EXERCISE PROMPT:
Go through the material and pull out every line with the string "paddr" in it.

### THE INPUT

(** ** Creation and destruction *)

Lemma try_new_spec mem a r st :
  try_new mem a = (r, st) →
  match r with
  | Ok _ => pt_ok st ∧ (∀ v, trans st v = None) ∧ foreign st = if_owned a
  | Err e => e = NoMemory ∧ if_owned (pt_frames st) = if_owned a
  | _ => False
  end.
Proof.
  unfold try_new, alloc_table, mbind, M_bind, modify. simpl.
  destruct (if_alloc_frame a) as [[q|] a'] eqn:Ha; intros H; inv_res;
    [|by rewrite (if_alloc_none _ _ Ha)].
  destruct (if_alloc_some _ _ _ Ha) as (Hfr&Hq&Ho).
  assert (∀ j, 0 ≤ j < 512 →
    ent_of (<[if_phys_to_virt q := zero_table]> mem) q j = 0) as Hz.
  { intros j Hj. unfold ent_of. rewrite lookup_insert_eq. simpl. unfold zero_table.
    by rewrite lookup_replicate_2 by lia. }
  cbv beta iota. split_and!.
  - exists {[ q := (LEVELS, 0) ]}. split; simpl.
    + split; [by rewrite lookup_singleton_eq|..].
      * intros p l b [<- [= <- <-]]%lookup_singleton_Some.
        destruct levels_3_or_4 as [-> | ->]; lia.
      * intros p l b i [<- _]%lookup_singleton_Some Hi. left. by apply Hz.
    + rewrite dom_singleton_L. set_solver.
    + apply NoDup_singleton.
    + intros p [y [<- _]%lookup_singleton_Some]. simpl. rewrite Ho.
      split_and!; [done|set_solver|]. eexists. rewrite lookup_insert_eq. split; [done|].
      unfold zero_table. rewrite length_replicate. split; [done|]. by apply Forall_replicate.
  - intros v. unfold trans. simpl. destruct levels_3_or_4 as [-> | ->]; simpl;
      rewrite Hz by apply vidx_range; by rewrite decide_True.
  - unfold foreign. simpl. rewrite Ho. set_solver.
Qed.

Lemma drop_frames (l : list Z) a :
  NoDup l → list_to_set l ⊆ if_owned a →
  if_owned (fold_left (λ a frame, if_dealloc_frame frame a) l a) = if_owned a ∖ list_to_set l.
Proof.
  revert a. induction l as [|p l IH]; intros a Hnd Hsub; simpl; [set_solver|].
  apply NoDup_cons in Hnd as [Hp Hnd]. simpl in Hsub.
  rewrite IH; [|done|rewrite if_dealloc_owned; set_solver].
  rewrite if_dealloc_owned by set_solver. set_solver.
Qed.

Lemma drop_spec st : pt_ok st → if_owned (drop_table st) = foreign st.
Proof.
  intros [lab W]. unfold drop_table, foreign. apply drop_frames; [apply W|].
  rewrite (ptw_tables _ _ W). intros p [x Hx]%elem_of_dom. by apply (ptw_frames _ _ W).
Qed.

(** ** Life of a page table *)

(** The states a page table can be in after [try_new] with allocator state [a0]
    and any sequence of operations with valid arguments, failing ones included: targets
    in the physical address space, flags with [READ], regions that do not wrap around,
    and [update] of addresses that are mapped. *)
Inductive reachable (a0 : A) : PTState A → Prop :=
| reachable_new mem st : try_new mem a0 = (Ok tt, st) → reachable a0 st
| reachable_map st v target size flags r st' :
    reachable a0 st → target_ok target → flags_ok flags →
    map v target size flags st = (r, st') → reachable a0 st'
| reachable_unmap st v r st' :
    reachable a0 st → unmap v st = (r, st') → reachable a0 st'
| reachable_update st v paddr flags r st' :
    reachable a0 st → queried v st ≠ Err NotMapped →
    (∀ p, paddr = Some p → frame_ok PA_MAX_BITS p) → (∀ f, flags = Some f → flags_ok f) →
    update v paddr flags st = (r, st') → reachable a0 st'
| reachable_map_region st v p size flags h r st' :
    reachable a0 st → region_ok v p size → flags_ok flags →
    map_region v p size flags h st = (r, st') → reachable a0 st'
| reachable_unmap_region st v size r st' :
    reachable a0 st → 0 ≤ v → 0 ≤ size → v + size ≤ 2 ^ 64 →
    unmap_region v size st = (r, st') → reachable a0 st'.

######

EXERCISE RESPONSE:
| reachable_update st v paddr flags r st' :
    (∀ p, paddr = Some p → frame_ok PA_MAX_BITS p) → (∀ f, flags = Some f → flags_ok f) →
    update v paddr flags st = (r, st') → reachable a0 st'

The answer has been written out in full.